» SUPPLIED MATERIAL
Lemma slots_inv_step x x' m i p p' :
  slots_inv x m → m !! i = Some p → slots_step p p' x x' → permit_ok x p p' →
  slots_inv x' (<[i := p']> m).
Proof.
  intros [G N D T TN I P] Hi [SG SD ST SB SP] [OG OT].
  assert (0 <= holds_global p ∧ 0 <= holds_global p' ∧ holds_global p' <= 1)%Z as Hw.
  { set (k := ""). pose proof (weights_nonneg k p) as (? & _). pose proof (weights_nonneg k p') as (? & _).
    split_and!; try done. by destruct p'. }
  pose proof (total_member holds_global m i p (λ p, proj1 (weights_nonneg "" p)) Hi) as Hmg.
  pose proof (total_member busy m i p (λ p, proj1 (proj2 (weights_nonneg "" p))) Hi) as Hmb.
  pose proof (total_insert holds_global m i p p' Hi) as Tg.
  pose proof (total_insert busy m i p p' Hi) as Tb.
  assert (busy p <= inflight_global x)%Z as Hb by lia.
  specialize (SB Hb).
  constructor.
  - lia.
  - destruct (Z.lt_ge_cases (holds_global p) (holds_global p')) as [Hlt|]; [|lia].
    specialize (OG Hlt). lia.
  - congruence.
  - intros k n Hk. pose proof (total_insert (holds_tool k) m i p p' Hi) as Tt.
    assert (k ∈ dom (tool_permits x)) as Hd by (rewrite D; by eapply elem_of_dom_2).
    specialize (ST k Hd). specialize (T k n Hk). lia.
  - intros k. destruct (decide (k ∈ dom (tool_permits x))) as [Hd|Hd].
    + specialize (ST k Hd). specialize (TN k).
      destruct (Z.lt_ge_cases (holds_tool k p) (holds_tool k p')) as [Hlt|]; [|lia].
      specialize (OT k Hd Hlt). pose proof (weights_nonneg k p) as (_ & _ & ? & _).
      assert (holds_tool k p' <= 1)%Z by (unfold holds_tool; case_decide; lia). lia.
    + rewrite <- SD in Hd. apply not_elem_of_dom in Hd. rewrite Hd. simpl. lia.
  - lia.
  - apply SP; [done| |done].
    assert (total busy (delete i m) <= total holds_global (delete i m))%Z as Hle.
    { apply total_le. intros q. by pose proof (weights_nonneg "" q) as (_ & _ & _ & ? & _). }
    assert (total holds_global m = holds_global p + total holds_global (delete i m))%Z as E1.
    { rewrite <- (insert_id m i p), <- (insert_delete_eq m i p) at 1 by done.
      by rewrite total_insert_new by apply lookup_delete_eq. }
    assert (total busy m = busy p + total busy (delete i m))%Z as E2.
    { rewrite <- (insert_id m i p), <- (insert_delete_eq m i p) at 1 by done.
      by rewrite total_insert_new by apply lookup_delete_eq. }
    lia.
Qed.
Lemma task_permits step p s s' r :
  task_ends step p s s' r →
  (∀ a c w, p = AwaitGlobalSlot a c w → (0 < global_permits (slots s))%Z) →
  (∀ a c w k n, p = AwaitToolSlot a c w → tool_semaphore (tool_limit_key c) (slots s) = Some (k, n) →
     (0 < n)%Z) →
  permit_ok (slots s) p (pc_of r).
Proof.
  intros Ht HG HT.
  assert (∀ q, holds_global q = 0%Z → attempt_key q = None → permit_ok (slots s) p q) as Hnone.
  { intros q Hq1 Hq2. split; [rewrite Hq1|intros k _; rewrite (holds_tool_idle k q Hq2)];
      pose proof (weights_nonneg "" p) as (? & _); [lia|]. pose proof (weights_nonneg k p) as (_ & _ & ? & _). lia. }
  destruct Ht as [s1 r1 Hp He|s1 r1 pid -> Hr Hc Hq].
  2: { destruct r1 as [p'|e]; [|by apply Hnone]. destruct (Hq p' eq_refl) as (q & -> & _). by apply Hnone. }
  destruct He as [s1 p' Hm Hss Hsus [Hg Hk] _|sa s1 st q pid Hm Hss Hset _ _ _|sa s1 e Hm Hss Ho];
    [|by apply Hnone..]. simpl. split.
  - intros Hlt. destruct Hg as [?|(a & c & w & Hp')]; [lia|]. by eapply HG.
  - intros k Hd Hlt. destruct Hk as [Hk|[Hk|(a & c & w & Hp' & Hk)]].
    + unfold holds_tool in Hlt. rewrite Hk in Hlt. lia.
    + rewrite (holds_tool_idle k p' Hk) in Hlt. pose proof (weights_nonneg k p) as (_ & _ & ? & _). lia.
    + rewrite (holds_tool_in k _ p' Hk) in Hlt. case_decide as Hkey; [|pose proof (weights_nonneg k p) as (_ & _ & ? & _); lia].
      apply elem_of_dom in Hd as [n Hn]. rewrite Hn. simpl. apply (HT a c w k n Hp').
      by apply tool_semaphore_Some.
Qed.

(** The entry a checkpoint already has for a step, if it is final. *)
Record inv (f0 : flow_state) (c : config (S := S)) : Prop := {
  in_open : sm_closed (sm (st c)) = false;
  in_pcs : dom (pcs c) = step_ids (macro v);
  in_futures : dom (step_futures (flow (st c))) = step_ids (macro v);
  in_steps sid step p : step_by_id (macro v) sid = Some step → pcs c !! sid = Some p →
    pc_good (flow (st c)) step p ∧ future_inv (flow (st c)) sid p;
  in_slots : slots_inv (slots (st c)) (pcs c);
  in_replay sid pid : sid ∈ step_ids (macro v) → replayable f0 sid pid →
    step_status (flow (st c)) !! sid = step_status f0 !! sid ∧
    is_Some (future_done (flow (st c)) sid) ∧
    ∃ p, pcs c !! sid = Some p ∧ suspended p = false
}.

Lemma step_by_id_id m sid step : step_by_id m sid = Some step → step_id step = sid.
Proof. unfold step_by_id. intros Hl. apply last_Some_elem_of, list_elem_of_filter in Hl. apply Hl. Qed.

Lemma future_inv_frame f f' sid p :
  step_futures f' !! sid = step_futures f !! sid → step_status f' !! sid = step_status f !! sid →
  future_inv f sid p → future_inv f' sid p.
Proof.
  intros Hf Hs. unfold future_inv, pending, replayable. destruct p; rewrite ?Hf, ?Hs; try done.
  intros (st & pid & [He Hfu] & ?). exists st, pid. split; [|done]. constructor; congruence.
Qed.

Lemma terminal_statuses o : terminal_status o = true → ∃ st, o = Some st ∧ st ∈ statuses.
Proof.
  unfold terminal_status, statuses. intros Ho%bool_decide_eq_true.
  repeat (apply elem_of_cons in Ho as [->|Ho]; [eexists; split; [done|]; set_solver|]).
  by apply elem_of_nil in Ho.
Qed.

(** The step that ran satisfies the invariant again. *)
Lemma task_future step p s s' r :
  task_ends step p s s' r → future_inv (flow s) (step_id step) p →
  pc_good (flow s') step (pc_of r) ∧ future_inv (flow s') (step_id step) (pc_of r).
Proof.
  intros [s1 r1 Hp He|s1 r1 pid -> Hr Hc Hq] Hf.
  - destruct He as [s1 p' Hm Hss Hsus _ Hg|sa s1 st q pid Hm Hss Hset Hq Hst _|sa s1 e Hm Hss Ho]; simpl; [| |done].
    + rewrite (mv_flow _ _ Hm). split; [done|]. by destruct p'.
    + split; [done|]. exists st, pid. by destruct Hset.
  - destruct r1 as [p'|e]; [|done]. destruct (Hq p' eq_refl) as (q & -> & Hqid). simpl. split; [done|].
    destruct Hr as (H1 & H2 & H3). rewrite (co_flow _ _ Hc).
    destruct (step_status (flow s) !! step_id step) as [[st pid']|] eqn:Hst; [|done]. simpl in *. subst pid'.
    apply terminal_statuses in H3 as (st' & -> & Hin). rename st' into st.
    exists st, pid. split_and!; [|done..].
    constructor; simpl; [done|]. destruct Hf as [Hf|(pid'' & (E1 & _) & Hf)].
    + rewrite Hf. by rewrite lookup_insert_eq.
    + rewrite Hst in E1. simpl in E1. simplify_eq. by rewrite Hf.
Qed.
(** ** Reachable configurations *)

Abbreviation cfg := (config (S := S)).

(** The step's task has not ended. *)
Definition live p : Prop := match p with Finished _ | Crashed _ => False | _ => True end.

(** [fire] runs one task, or moves the clock. *)
Inductive task_step (c c' : cfg) : Prop :=
  | ts_task sid step p (r : result pc) :
      step_by_id (macro v) sid = Some step → pcs c !! sid = Some p →
      task_ends step p (st c) (st c') r → pcs c' = <[sid := pc_of r]> (pcs c) →
      (∀ a k w, p = AwaitGlobalSlot a k w → (0 < global_permits (slots (st c)))%Z) →
      (∀ a k w key n, p = AwaitToolSlot a k w →
         tool_semaphore (tool_limit_key k) (slots (st c)) = Some (key, n) → (0 < n)%Z) →
      live p → task_step c c'
  | ts_tick q : c' = {| st := advance_clock q (st c); pcs := pcs c |} → task_step c c'.

Lemma run_task_wp sid body (c : cfg) Q :
  wp body Q (st c) →
  ∃ r, Q (st (run_task sid body c)) r ∧ pcs (run_task sid body c) = <[sid := pc_of r]> (pcs c).
Proof.
  unfold wp, run_task. destruct (body (st c)) as [s' r]. simpl. intros HQ. exists r.
  split; [done|]. by destruct r.
Qed.
(* ===== verification/ExecutorFrame.v ===== *)
(** What a run of the executor leaves alone: the records of every other run,
    and conversations; and what it records of its actor. *)
From stdpp Require Import options.
From S2P Require Import Prelude Graph Values Json SafeEval ToolRegistry PointerStore StateManager TokenBucket Models Executor ExecutorSamples ExecutorProofs ExecutorResolve ExecutorRuns.
Unset Default Proof Using.

Section frame.
Context {S : Type} `{PointerStoreBackend S} {func : Type} `{Runtime func}.
Context (v : run_env).
Abbreviation E := (stm (run_state S)).
Abbreviation own := (env_run_id v).

(** From [x] to [x'] only records of the run have been written, the checkpoint
    with the run's actor. *)
Record frame (x x' : state_manager S) : Prop := {
  fr_closed : sm_closed x' = sm_closed x;
  fr_checkpoints rid : rid ≠ own → execution_run_checkpoints x' !! rid = execution_run_checkpoints x !! rid;
  fr_summaries rid : rid ≠ own → execution_run_summaries x' !! rid = execution_run_summaries x !! rid;
  fr_diagnostics rid : rid ≠ own → execution_run_diagnostics x' !! rid = execution_run_diagnostics x !! rid;
  fr_events : ∃ es, execution_trace_events x' = execution_trace_events x ++ es ∧ Forall (λ e, run_id e = own) es;
  fr_sessions : conversation_sessions x' = conversation_sessions x;
  fr_turns : conversation_turns x' = conversation_turns x;
  fr_actor : execution_run_checkpoints x' !! own = execution_run_checkpoints x !! own ∨
    execution_run_checkpoints x' !! own ≫= StateManager.actor_metadata = Some (PDict (run_actor_metadata v))
}.

#[export] Instance frame_preorder : PreOrder frame.
Proof.
  split.
  - intros x. split; try done; [by exists []; rewrite app_nil_r|by left].
  - intros x y z [C1 K1 U1 D1 (es1 & E1 & F1) S1 T1 A1] [C2 K2 U2 D2 (es2 & E2 & F2) S2 T2 A2].
    split; try congruence; try (intros rid Hr; rewrite ?K2, ?U2, ?D2; auto).
    + exists (es1 ++ es2). rewrite E2, E1, app_assoc. split; [done|]. by apply Forall_app.
    + destruct A2 as [->|A2]; [|by right]. done.
Qed.

(** The call keeps to the frame. *)
Definition keeps {A} (m : E A) : Prop := ∀ s, frame (sm s) (sm (m s).1).

Lemma keeps_bind {A B} (m : E A) (k : A → E B) : keeps m → (∀ a, keeps (k a)) → keeps (m ≫= k).
Proof.
  intros Hm Hk s. unfold mbind, stm_bind. specialize (Hm s). destruct (m s) as [s' [a|e]]; [|done].
  transitivity (sm s'); [done|apply Hk].
Qed.
Lemma keeps_ret {A} (a : A) : keeps (mret a).
Proof. by intros s. Qed.
Lemma keeps_lift {A} (r : result A) : keeps (st_lift r).
Proof. by intros s. Qed.
Lemma keeps_get : keeps st_get.
Proof. by intros s. Qed.
Lemma keeps_mod_flow f : keeps (mod_flow f).
Proof. by intros s. Qed.
Lemma keeps_mod_slots f : keeps (mod_slots f).
Proof. by intros s. Qed.
Lemma keeps_fresh : keeps fresh_pointer.
Proof. by intros s. Qed.
Lemma keeps_now : keeps now.
Proof. by intros s. Qed.
Lemma keeps_catch {A} (body : E A) handler : keeps body → (∀ e, keeps (handler e)) → keeps (st_catch body handler).
Proof.
  intros Hb Hh s. unfold st_catch. specialize (Hb s). destruct (body s) as [s' [a|e]]; [done|].
  transitivity (sm s'); [done|apply Hh].
Qed.
Lemma keeps_lift_bind {A B} (r : result A) (k : A → E B) : (∀ a, r = Ok a → keeps (k a)) → keeps (st_lift r ≫= k).
Proof. intros Hk. destruct r as [a|e]; [by apply Hk|by intros s]. Qed.

Lemma keeps_on_sm {A} (m : stm (state_manager S) A) : (∀ x, frame x (m x).1) → keeps (on_sm m).
Proof. intros Hm s. unfold on_sm. specialize (Hm (sm s)). by destruct (m (sm s)). Qed.

Lemma frame_store x y : frame x (set_store y x).
Proof. split; try done; [by exists []; rewrite app_nil_r|by left]. Qed.

Lemma keeps_on_store {A} (f : S → S * result A) : keeps (on_sm (on_store f)).
Proof. apply keeps_on_sm. intros x. unfold on_store. destruct (f _) as [y r]. apply frame_store. Qed.

(** A guarded write of the run's row of one table. *)
Lemma keeps_write g : (∀ x, frame x (g x)) → keeps (on_sm (_connection;; st_modify g)).
Proof.
  intros Hg. apply keeps_on_sm. intros x. unfold _connection, mbind, stm_bind, raise_if.
  destruct (sm_closed x); [done|]. apply Hg.
Qed.
End frame.

Create HintDb keeps.
#[export] Hint Resolve keeps_ret keeps_lift keeps_get keeps_mod_flow keeps_mod_slots keeps_fresh keeps_now
  keeps_on_store : keeps.

(** Steps through a call that keeps to the frame. *)
Ltac keep :=
  lazymatch goal with
  | |- keeps _ (_ ≫= _) => apply keeps_bind; [|intros ?]
  | |- keeps _ (st_catch _ _) => apply keeps_catch; [|intros ?]
  | |- keeps _ (if ?b then _ else _) => destruct b
  | |- keeps _ (match ?x with _ => _ end) => destruct x
  | |- keeps _ (let '(_, _) := ?x in _) => destruct x
  | _ => solve [eauto with keeps]
  end.
(** A row whose time has come, and whose dependencies have outputs. *)
Definition due (now : Z) (s : dist_step) : bool :=
  match next_attempt_at_utc s with Some t => (t <=? now)%Z | None => true end.
Definition supplied (completed : gmap string string) (s : dist_step) : bool :=
  forallb (λ dep, bool_decide (is_Some (completed !! dep))) (ds_depends_on s).
Definition claimable (now : Z) (completed : gmap string string) (s : dist_step) : bool :=
  due now s && supplied completed s.

Definition start_step (next_attempt now : Z) (s : dist_step) : dist_step :=
  {| ds_tool_name := ds_tool_name s; ds_arguments := ds_arguments s;
     ds_depends_on := ds_depends_on s; ds_status := Started; ds_attempt := next_attempt;
     ds_max_attempts := ds_max_attempts s; next_attempt_at_utc := next_attempt_at_utc s;
     ds_output_pointer_id := ds_output_pointer_id s; last_error := last_error s;
     ds_updated_at_utc := now |}.

Section coordinator.
Context (lease_ttl : Z). (* [lease_ttl_seconds] *)

(** The writes for one claimed row. *)
Definition claim_row (worker : string) (now clock : Z) (lease_id : string)
    (row : (string * string) * dist_step) : stm coordinator claim :=
  let '((rid, sid), s) := row in
  let next_attempt := (ds_attempt s + 1)%Z in
  let expires_at := (clock + lease_ttl)%Z in
  c ← st_get;
  st_raise_if (bool_decide (is_Some (distributed_leases c !! lease_id)))
    (integrity_error "distributed_leases.lease_id");;
  st_modify (λ c, set_leases (<[lease_id :=
    {| ls_run_id := rid; ls_step_id := sid; worker_id := worker; ls_attempt := next_attempt;
       issued_at_utc := now; heartbeat_at_utc := now; lease_expires_at_utc := expires_at;
       ls_status := Active |}]> (distributed_leases c)) c);;
  st_modify (update_step (rid, sid) (start_step next_attempt now));;
  mret {| cl_lease_id := lease_id; cl_run_id := rid; cl_step_id := sid;
          cl_tool_name := ds_tool_name s; cl_arguments := ds_arguments s;
          cl_attempt := next_attempt; cl_expires_at_utc := expires_at |}.

(** The loop over the rows once a row is claimed: the connection has written,
    so nobody else commits until it does, and the [completed] maps, read through
    connections of their own, are those of what was [committed] before. *)
Fixpoint claim_rows (worker : string) (capacity now clock : Z) (fresh : nat → string)
    (committed : coordinator) (rows : list ((string * string) * dist_step)) (claims : list claim)
  : stm coordinator (list claim) :=
  match rows with
  | [] => mret claims
  | row :: rows =>
      if (capacity <=? Z.of_nat (length claims))%Z then mret claims
      else if claimable now (_completed_pointer_map row.1.1 committed) row.2 then
        claimed ← claim_row worker now clock (fresh (length claims)) row;
        claim_rows worker capacity now clock fresh committed rows (claims ++ [claimed])
      else claim_rows worker capacity now clock fresh committed rows claims
  end.

(** The loop up to the first row that is claimed, with the row as it was
    read. *)
Fixpoint scan_rows (worker : string) (capacity now clock : Z) (fresh : nat → string)
    (rows : list ((string * string) * dist_step)) : prog coordinator (list claim) :=
  match rows with
  | [] => mret []
  | row :: rows =>
      let continue := scan_rows worker capacity now clock fresh rows in
      if due now row.2 then
        completed ← read (_completed_pointer_map row.1.1);
        if supplied completed row.2 then
          atomically (transaction (
            c ← st_get;
            claimed ← claim_row worker now clock (fresh O) row;
            claim_rows worker capacity now clock fresh c rows [claimed]))
        else continue
      else continue
  end.

(** [claim_work] *)
Definition claim_work (worker : string) (capacity now clock : Z) (fresh : nat → string)
  : prog coordinator (list claim) :=
  if (capacity <=? 0)%Z then mret []
  else
    _expire_stale_leases now;;
    rows ← read queued_rows;
    scan_rows worker capacity now clock fresh rows.
(* ===== verification/DistributedProofs.v ===== *)
(** What the coordinator of [Distributed.v] guarantees to its workers.  Over
    any interleaving of its clients' actions: started steps are leased, leases
    keep their holder and end once, and the queue of a valid macro does not run
    dry.  When calls do not overlap: leases are exclusive, completed steps are
    final, only ready steps are handed out. *)
From stdpp Require Import options.
From S2P Require Import Prelude Graph Values Json SafeEval ToolRegistry PointerStore StateManager Models Executor ExecutorSamples ExecutorProgress Distributed.
Unset Default Proof Using.

(** ** Calls without interruption

    What each call comes to when no other client acts during it. *)

Lemma alone_bind {St A B} (p : prog St A) (k : A → prog St B) s :
  alone (p ≫= k) s = (alone p ≫= λ a, alone (k a)) s.
Proof.
  revert s. induction p as [[a|e]|f IH] using prog_ind'; intros s; [done..|].
  specialize (IH s). unfold mbind, stm_bind, prog_bind in *. simpl. by destruct (f s) as [s' p'].
Qed.

Lemma alone_attempt {St A} (p : prog St A) s :
  alone (attempt p) s = ((alone p s).1, Ok (alone p s).2).
Proof.
  revert s. induction p as [r|f IH] using prog_ind'; intros s; [done|].
  specialize (IH s). simpl. by destruct (f s) as [s' p'].
Qed.

Lemma alone_on_part {St St' A} (get : St → St') set (p : prog St' A) :
  (∀ s s', get (set s' s) = s') → (∀ s s1 s2, set s2 (set s1 s) = set s2 s) → (∀ s, set (get s) s = s) →
  ∀ s, alone (on_part get set p) s = (set (alone p (get s)).1 s, (alone p (get s)).2).
Proof.
  intros Hget Hset Hsame. induction p as [r|f IH] using prog_ind'; intros s; simpl; [by rewrite Hsame|].
  specialize (IH (get s)). destruct (f (get s)) as [s' p']. simpl in IH. by rewrite IH, Hget, Hset.
Qed.

Definition enqueue_at_once (m : BatchedMacroRequest) (rid : string) (now : Z) (c : coordinator) : coordinator :=
  foldl (enqueue_step rid (max_attempts (retry_policy m)) now) c (steps m).
Definition expire_at_once (now : Z) (c : coordinator) : coordinator :=
  foldl (expire_lease now) c (expired_rows now c).
(* ===== verification/Text.v ===== *)
(** Standard-library texts the HTTP surface needs: [str.upper], percent
    decoding ([urllib.parse.unquote]) and the text of an instant
    ([datetime.isoformat] in UTC).

    A string is the list of its Latin-1 characters; where decoding yields a
    code point above 255 the substitute character [SUB] stands for it. *)
From stdpp Require Import options.
From S2P Require Import Prelude Values Json.
From Stdlib Require Ascii.

(** [str.upper] on ASCII letters; the program only compares the result with
    ASCII names. *)
Definition py_upper_char (c : ascii) : ascii :=
  let n := code c in
  if (97 <=? n) && (n <=? 122) then Ascii.ascii_of_nat (n - 32) else c.
Fixpoint py_upper (s : string) : string :=
  match s with EmptyString => EmptyString | String c s' => String (py_upper_char c) (py_upper s') end.

(** ** [unquote] *)

Definition SUB : ascii := Ascii.ascii_of_nat 26.

Definition hex_value (c : ascii) : option nat :=
  let n := code c in
  if (48 <=? n) && (n <=? 57) then Some (n - 48)
  else if (65 <=? n) && (n <=? 70) then Some (n - 55)
  else if (97 <=? n) && (n <=? 102) then Some (n - 87)
  else None.

(** A byte to decode, or a character that is already text: [unquote] decodes
    the runs of ASCII characters only. *)
Inductive quoted := Byte (n : nat) | Text (c : ascii).

Definition plain (c : ascii) : quoted := if code c <? 128 then Byte (code c) else Text c.

Fixpoint unquote_bytes (s : string) : list quoted :=
  match s with
  | EmptyString => []
  | String c s' =>
      match s' with
      | String a (String b s'') =>
          if decide (c = "%"%char) then
            match hex_value a, hex_value b with
            | Some m, Some n => Byte (16 * m + n) :: unquote_bytes s''
            | _, _ => plain c :: unquote_bytes s'
            end
          else plain c :: unquote_bytes s'
      | _ => plain c :: unquote_bytes s'
      end
  end.

(** A UTF-8 sequence under way: the bytes it still needs, the range the next
    one must be in, and the code point so far. *)
Record sequence := { missing : nat; low : nat; high : nat; point : nat }.

Definition lead (b : nat) : option sequence :=
  let seq m l h p := Some {| missing := m; low := l; high := h; point := p |} in
  if (194 <=? b) && (b <=? 223) then seq 1 128 191 (b - 192)
  else if b =? 224 then seq 2 160 191 0
  else if b =? 237 then seq 2 128 159 13
  else if (225 <=? b) && (b <=? 239) then seq 2 128 191 (b - 224)
  else if b =? 240 then seq 3 144 191 0
  else if (241 <=? b) && (b <=? 243) then seq 3 128 191 (b - 240)
  else if b =? 244 then seq 3 128 143 4
  else None.

Definition character (point : nat) : ascii := if point <? 256 then Ascii.ascii_of_nat point else SUB.

(** [bytes.decode("utf-8", "replace")]: an ill-formed sequence gives one
    replacement character for its longest valid start. *)
Fixpoint decode_utf8 (pending : option sequence) (l : list quoted) : string :=
  let flush s := match pending with Some _ => String SUB s | None => s end in
  match l with
  | [] => flush ""
  | Text c :: l => flush (String c (decode_utf8 None l))
  | Byte b :: l =>
      let start :=
        if b <? 128 then String (Ascii.ascii_of_nat b) (decode_utf8 None l)
        else match lead b with
             | Some q => decode_utf8 (Some q) l
             | None => String SUB (decode_utf8 None l)
             end in
      match pending with
      | None => start
      | Some q =>
          if (low q <=? b) && (b <=? high q) then
            let p := 64 * point q + (b - 128) in
            if missing q =? 1 then String (character p) (decode_utf8 None l)
            else decode_utf8 (Some {| missing := missing q - 1; low := 128; high := 191; point := p |}) l
          else String SUB start
      end
  end.

(** [unquote(s)] *)
Definition unquote (s : string) : string := decode_utf8 None (unquote_bytes s).

Example unquote_examples :
  unquote "/v1/a%2Fb%20c" = "/v1/a/b c" ∧ unquote "100%" = "100%" ∧ unquote "%zz%4" = "%zz%4" ∧
  unquote "%C3%A9" = String (Ascii.ascii_of_nat 233) "" ∧
  unquote "%E2%82%ACx%FF%C3" = String SUB (String "x" (String SUB (String SUB ""))).
Proof. split_and!; vm_compute; reflexivity. Qed.

Lemma plain_text s :
  Forall (λ c, c ≠ "%"%char) (String.list_ascii_of_string s) →
  unquote_bytes s = plain <$> String.list_ascii_of_string s.
Proof.
  induction s as [|c s IH]; [done|]. intros [Hc Hs]%Forall_cons.
  transitivity (plain c :: unquote_bytes s); [|by rewrite IH].
  destruct s as [|a [|b s]]; try done. simpl. by rewrite decide_False.
Qed.

(** A text without escapes is itself. *)
Lemma unquote_plain s :
  Forall (λ c, c ≠ "%"%char) (String.list_ascii_of_string s) → unquote s = s.
Proof.
  intros Hs. unfold unquote. rewrite (plain_text s Hs). clear Hs.
  induction s as [|c s IH]; [done|]. cbn [String.list_ascii_of_string fmap list_fmap].
  unfold plain at 1. destruct (code c <? 128) eqn:Hc.
  - cbn [decode_utf8]. rewrite Hc, IH. f_equal. apply Ascii.ascii_nat_embedding.
  - cbn [decode_utf8]. by rewrite IH.
Qed.

(** ** [isoformat] *)

(** Decimal digits, with leading zeros. *)
Fixpoint digits (width : nat) (n : Z) : string :=
  match width with
  | O => ""
  | Datatypes.S w => digits w (n / 10) +:+ String (Ascii.ascii_of_nat (48 + Z.to_nat (n mod 10))) ""
  end.

(** The date of a day, counted from 1970-01-01: the year and the day of a
    calendar that starts in March, shifted back. *)
Definition civil (days : Z) : Z * Z * Z :=
  let z := (days + 719468)%Z in
  let era := (z / 146097)%Z in
  let doe := (z mod 146097)%Z in
  let yoe := ((doe - doe / 1460 + doe / 36524 - doe / 146096) / 365)%Z in
  let doy := (doe - (365 * yoe + yoe / 4 - yoe / 100))%Z in
  let mp := ((5 * doy + 2) / 153)%Z in
  let day := (doy - (153 * mp + 2) / 5 + 1)%Z in
  let month := (if mp <? 10 then mp + 3 else mp - 9)%Z in
  let year := (yoe + era * 400 + if month <=? 2 then 1 else 0)%Z in
  (year, month, day).

(** [isoformat()] of an instant, in microseconds since the epoch. *)
Definition isoformat (t : Z) : string :=
  let '(year, month, day) := civil (t / 86400000000) in
  let us := (t mod 86400000000)%Z in
  let s := (us / 1000000)%Z in
  let fraction := (us mod 1000000)%Z in
  digits 4 year +:+ "-" +:+ digits 2 month +:+ "-" +:+ digits 2 day +:+ "T" +:+
  digits 2 (s / 3600) +:+ ":" +:+ digits 2 (s / 60 mod 60) +:+ ":" +:+ digits 2 (s mod 60) +:+
  (if (fraction =? 0)%Z then "" else "." +:+ digits 6 fraction) +:+ "+00:00".

Example isoformat_examples :
  isoformat 0 = "1970-01-01T00:00:00+00:00" ∧
  isoformat 1709210096000250 = "2024-02-29T12:34:56.000250+00:00" ∧
  isoformat 1735689599999999 = "2024-12-31T23:59:59.999999+00:00" ∧
  isoformat (-1) = "1969-12-31T23:59:59.999999+00:00".
Proof. split_and!; vm_compute; reflexivity. Qed.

» WHAT YOU NEED TO DO
Please output the lines of the listing above that fall in the stretch from the one with "keeps (on_sm m)." through the one with "Definition supplied (completed", exactly and only those.

» SOLUTION BELOW
Lemma keeps_on_sm {A} (m : stm (state_manager S) A) : (∀ x, frame x (m x).1) → keeps (on_sm m).
Proof. intros Hm s. unfold on_sm. specialize (Hm (sm s)). by destruct (m (sm s)). Qed.

Lemma frame_store x y : frame x (set_store y x).
Proof. split; try done; [by exists []; rewrite app_nil_r|by left]. Qed.

Lemma keeps_on_store {A} (f : S → S * result A) : keeps (on_sm (on_store f)).
Proof. apply keeps_on_sm. intros x. unfold on_store. destruct (f _) as [y r]. apply frame_store. Qed.

(** A guarded write of the run's row of one table. *)
Lemma keeps_write g : (∀ x, frame x (g x)) → keeps (on_sm (_connection;; st_modify g)).
Proof.
  intros Hg. apply keeps_on_sm. intros x. unfold _connection, mbind, stm_bind, raise_if.
  destruct (sm_closed x); [done|]. apply Hg.
Qed.
End frame.

Create HintDb keeps.
#[export] Hint Resolve keeps_ret keeps_lift keeps_get keeps_mod_flow keeps_mod_slots keeps_fresh keeps_now
  keeps_on_store : keeps.

(** Steps through a call that keeps to the frame. *)
Ltac keep :=
  lazymatch goal with
  | |- keeps _ (_ ≫= _) => apply keeps_bind; [|intros ?]
  | |- keeps _ (st_catch _ _) => apply keeps_catch; [|intros ?]
  | |- keeps _ (if ?b then _ else _) => destruct b
  | |- keeps _ (match ?x with _ => _ end) => destruct x
  | |- keeps _ (let '(_, _) := ?x in _) => destruct x
  | _ => solve [eauto with keeps]
  end.
(** A row whose time has come, and whose dependencies have outputs. *)
Definition due (now : Z) (s : dist_step) : bool :=
  match next_attempt_at_utc s with Some t => (t <=? now)%Z | None => true end.
Definition supplied (completed : gmap string string) (s : dist_step) : bool :=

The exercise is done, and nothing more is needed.